━━ Data ━━
Lemma shm_step_ok pfn P H r0 s :
  0 <= pfn < n -> at_page pfn P H s -> parent_has addr c H ->
  exists r stop s',
    shm_page_step (XO := LocalXfer false) env tracking lazy_pages mem fd addr si hp pfn r0 s = Done ((r, stop), s') /\
    (stop = true /\ r = -1 /\ salive (s_d s') \/
     stop = false /\ r = 0 /\ at_page (pfn + 1) (P ++ pages pfn 1) (H ++ holes_ pfn 1) s' /\
     pages0 s' = pages0 s + Z.of_nat (length (holes_ pfn 1)) /\ pages1 s' = pages1 s + plen pfn 1).
Proof.
  intros Hp (Hk & hi & Hhi & Hd) Hc. destruct s as [[[[t pp] ps] x] nd nh p0 p1]. unfold shm_page_step.
  cbn [s_d next_data_pfn next_hole_pfn pages0 pages1] in *.
  (* what is known after the possible search *)
  assert (HN : exists nd' nh' t', (if nh <=? pfn then next_data_segment fd pfn nd nh t else (0, (nd, nh), t)) = (0, (nd', nh'), t') /\
     data pfn = negb (pfn <? nd') /\ known n data (pfn + 1) nd' nh').
  { destruct (Z.leb_spec nh pfn); [apply (next_segment_ok fd n data); [done|done|lia]|].
    eexists _, _, _. split; [done|]. split; [apply Hk; lia|]. intros q Hq1 Hq2. apply Hk; lia. }
  destruct HN as (nd' & nh' & t' & -> & Hdp & Hk'). change (negb (0 =? 0)) with false. cbn iota. cbn [s_d pages0 pages1].
  rewrite (page_state_known tracking si data n pfn nd' Hmap Hp Hdp).
  assert (Ha : u64 (addr + pfn * PAGE_SIZE) = addr + pfn * PAGE_SIZE) by (destruct HM as (? & ? & ?); apply u64_id; plia).
  rewrite Ha.
  assert (H1 : forall f, shm_addrs addr f pfn 1 = if f pfn then [addr + pfn * PAGE_SIZE] else []).
  { intros f. rewrite shm_addrs_cons by lia. by rewrite app_nil_r. }
  assert (Hlen : plen pfn (n - pfn) = (if as_page hp (shm_state tracking si data pfn) then 1 else 0) + plen (pfn + 1) (n - (pfn + 1))).
  { unfold shm_pages. rewrite shm_addrs_cons by lia. rewrite length_app. replace (n - pfn - 1) with (n - (pfn + 1)) by lia.
    unfold shm_page_at, as_page. destruct (negb _ && negb _); cbn [length]; lia. }
  rewrite Hlen in Hd. replace (n - pfn) with (1 + (n - (pfn + 1))) in Hd by lia.
  destruct (shm_again_ok hp (shm_state tracking si data pfn) P H hi (plen (pfn + 1) (n - (pfn + 1))) (n - (pfn + 1))
    (addr + pfn * PAGE_SIZE) (t', pp, ps, x)) as (r & k & stop & d' & -> & Hr); try done; try lia.
  - by apply (sdump_tick _ _ _ _ _ t).
  - destruct HM as (_ & ? & _). apply aligned_add; [done|apply aligned_mul].
  - destruct HM as (? & ? & ?). split_and!; [plia|plia|done|plia].
  - destruct Hr as [(-> & -> & Hal)|(-> & -> & -> & hi' & Hhi' & Hd')].
    { eexists _, _, _. split; [done|]. by left. }
    eexists _, _, _. split; [done|]. right. cbn [s_d pages0 pages1].
    unfold shm_pages, shm_holes. rewrite !H1. unfold shm_page_at, shm_hole_at, as_page, as_parent in *.
    split_and!; try done.
    + split; [done|]. exists hi'. split; [plia|]. exact Hd'.
    + destruct (negb (_ =? PST_ZERO)), (hp && _); cbn; lia.
    + destruct (negb (_ =? PST_ZERO)), (hp && _); cbn; lia.
Qed.

Lemma shm_loop_ok k : forall pfn P H r0 s,
  0 <= pfn -> pfn + Z.of_nat k = n -> at_page pfn P H s -> parent_has addr c H -> parent_has addr c (holes_ pfn (n - pfn)) ->
  exists r stop s', shm_loop (XO := LocalXfer false) env tracking lazy_pages k mem fd addr si hp pfn r0 s = Done ((r, stop), s') /\
    (stop = true /\ r = -1 /\ salive (s_d s') \/
     stop = false /\ at_page n (P ++ pages pfn (n - pfn)) (H ++ holes_ pfn (n - pfn)) s' /\
     pages0 s' = pages0 s + Z.of_nat (length (holes_ pfn (n - pfn))) /\ pages1 s' = pages1 s + plen pfn (n - pfn)).
Proof.
  induction k as [|k IH]; intros pfn P H r0 s Hp Hk Hat Hc Hh; cbn [shm_loop].
  { assert (pfn = n) as -> by lia. unfold ret. eexists _, _, _. split; [done|]. right. rewrite Z.sub_diag.
    change (pages n 0) with (@nil Z). change (holes_ n 0) with (@nil Z). rewrite !app_nil_r. cbn. split_and!; try done; lia. }
  assert (Hsp : forall f, shm_addrs addr f pfn (n - pfn) = shm_addrs addr f pfn 1 ++ shm_addrs addr f (pfn + 1) (n - (pfn + 1))).
  { intros f. rewrite (shm_addrs_cons addr f pfn 1), (shm_addrs_cons addr f pfn (n - pfn)) by lia.
    change (shm_addrs addr f (pfn + 1) (1 - 1)) with (@nil Z). rewrite app_nil_r. by replace (n - pfn - 1) with (n - (pfn + 1)) by lia. }
  unfold shm_pages, shm_holes in *. rewrite !Hsp in *. apply parent_has_app in Hh as [Hh1 Hh2].
  destruct (shm_step_ok pfn P H r0 s) as (r & stop & s1 & Hs & Hr); [lia|done|done|]. unfold shm_pages, shm_holes in *.
  rewrite (bind_Done _ _ _ _ _ Hs). destruct Hr as [(-> & -> & Hal)|(-> & -> & Hat1 & Hc0 & Hc1)].
  { eexists _, _, _. split; [done|]. by left. }
  destruct (IH (pfn + 1) _ _ 0 s1 ltac:(lia) ltac:(lia) Hat1) as (r & stop & s' & -> & Hr); [by apply parent_has_app|done|].
  eexists _, _, _. split; [done|]. destruct Hr as [Hr|(-> & Hat' & E0 & E1)]; [by left|right].
  rewrite !app_assoc. split_and!; try done; rewrite length_app; lia.
Qed.
End Loop.

Lemma sdump_start n t pp ps rem :
  empty_contents pp -> chunk_ok pp -> nr_holes pp = 0 -> free_iov pp + rem <= nr_iovs pp -> 0 <= n < 2 ^ 27 ->
  parent_ready c -> (forall fd, avail (pipe_at ps fd) = 0) ->
  sdump [] [] addr rem n (t, pp, ps, mk_loc [] empty_stream c).
Proof.
  intros He Hc Hh Hf Hn Hr Hps. exists [], [], [], [], [], addr. split_and!; try done.
  constructor; cbn [fst snd]; [lia|by apply imaged_nil|by apply empty_pending|].
  constructor; try done; rewrite ?Hh; unfold PP_HOLES_BATCH; cbn; lia.
Qed.
End DumpOk.

(** the bytes of the image of a segment, read through the chain of snapshots [c] *)
Definition segment_imaged (contents : Z -> Z) (n : Z) (page_at hole_at : Z -> bool) (c : list page_read) (x : loc_xfer) : Prop :=
  pm_ok (image_reader x) /\
  forall pfn off, 0 <= pfn < n -> pfn * PAGE_SIZE <= off < (pfn + 1) * PAGE_SIZE ->
    ref_byte (image_reader x :: c) off =
      if page_at pfn then Some (contents off) else if hole_at pfn then ref_byte c off else None.

Lemma imaged_segment env mem addr c tracking si data hp n its hi x :
  mapped_ok addr (addr + n * PAGE_SIZE) ->
  imaged addr mem c its (shm_pages env tracking si data hp addr 0 n) (shm_holes env tracking si data hp addr 0 n) hi x ->
  segment_imaged (fun off => mem (off + addr)) n (shm_page_at env tracking si data hp) (shm_hole_at env tracking si data hp) c x.
Proof.
  intros (M1 & M2 & M3) I. destruct (imaged_read _ _ _ _ _ _ _ _ I) as (I1 & I2 & I3). split; [done|]. intros pfn off Hp Hoff.
  assert (Hb : addr + pfn * PAGE_SIZE <= off + addr < addr + pfn * PAGE_SIZE + PAGE_SIZE) by plia.
  assert (Hin : forall f, f pfn = true -> addr + pfn * PAGE_SIZE ∈ shm_addrs addr f 0 n).
  { intros f Hf. apply elem_of_shm_addrs. exists pfn. split_and!; [done|lia|lia|done]. }
  assert (Hout : forall f, addr + pfn * PAGE_SIZE ∈ shm_addrs addr f 0 n -> f pfn = true).
  { intros f (q & He & _ & Hf)%elem_of_shm_addrs. by replace pfn with q by plia. }
  replace off with (off + addr - addr) at 1 by lia. destruct (shm_page_at env tracking si data hp pfn) eqn:EP.
  - by apply (I2 _ _ (Hin _ EP) Hb).
  - destruct (shm_hole_at env tracking si data hp pfn) eqn:EH.
    + replace off with (off + addr - addr) at 2 by lia. by apply (I3 _ _ (Hin _ EH) Hb).
    + eapply (imaged_absent addr mem c _ _ _ _ x (addr + pfn * PAGE_SIZE)); [plia|done|exact I|apply aligned_add; [done|apply aligned_mul]| |done].
      intros [Hx%Hout|Hx%Hout]%elem_of_app; congruence.
Qed.


(** closing the engine and the page pipe *)
Lemma close_dump_ok {XK : XferKernel} {RK : ReadKernel} sm pardirs ids c id r t pp ps x cn :
  parent_ready c -> wf pp -> Forall2 same_img c (parent x) ->
  exists R x',
    match Mem.Mem.xf_close (Mem.Mem.local_engine sm pardirs CR_FD_SHMEM_PAGEMAP id ids) x t with
    | Done (t, x) => match destroy_page_pipe pp with Some fds => Done (mk_shm_result r t ps (Some x) fds cn) | None => Bug end
    | Bug => Bug
    | NoFuel => NoFuel
    end = Done R /\ sr_ret R = r /\ sr_x R = Some x' /\ pmi x' = pmi x /\ lpi x' = lpi x /\ sr_counts R = cn.
Proof.
  intros [Ha _] Hwf Hsame. cbn [Mem.Mem.xf_close Mem.Mem.local_engine]. unfold close_page_xfer.
  destruct (close_page_read_ok t (parent x)) as (t5 & c5 & ->).
  { eapply Mem.Mem.same_img_async; [exact Hsame|exact Ha]. }
  destruct (destroy_ok pp Hwf) as [fds ->]. eexists _, _. split; [done|]. done.
Qed.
━━━
__What the task requires__
Would you quote everything above from the line containing "assert (Hb : addr" down to the line containing "assert (Hin : forall"? Include both of those lines and nothing else.

__Task solution__
  assert (Hb : addr + pfn * PAGE_SIZE <= off + addr < addr + pfn * PAGE_SIZE + PAGE_SIZE) by plia.
  assert (Hin : forall f, f pfn = true -> addr + pfn * PAGE_SIZE ∈ shm_addrs addr f 0 n).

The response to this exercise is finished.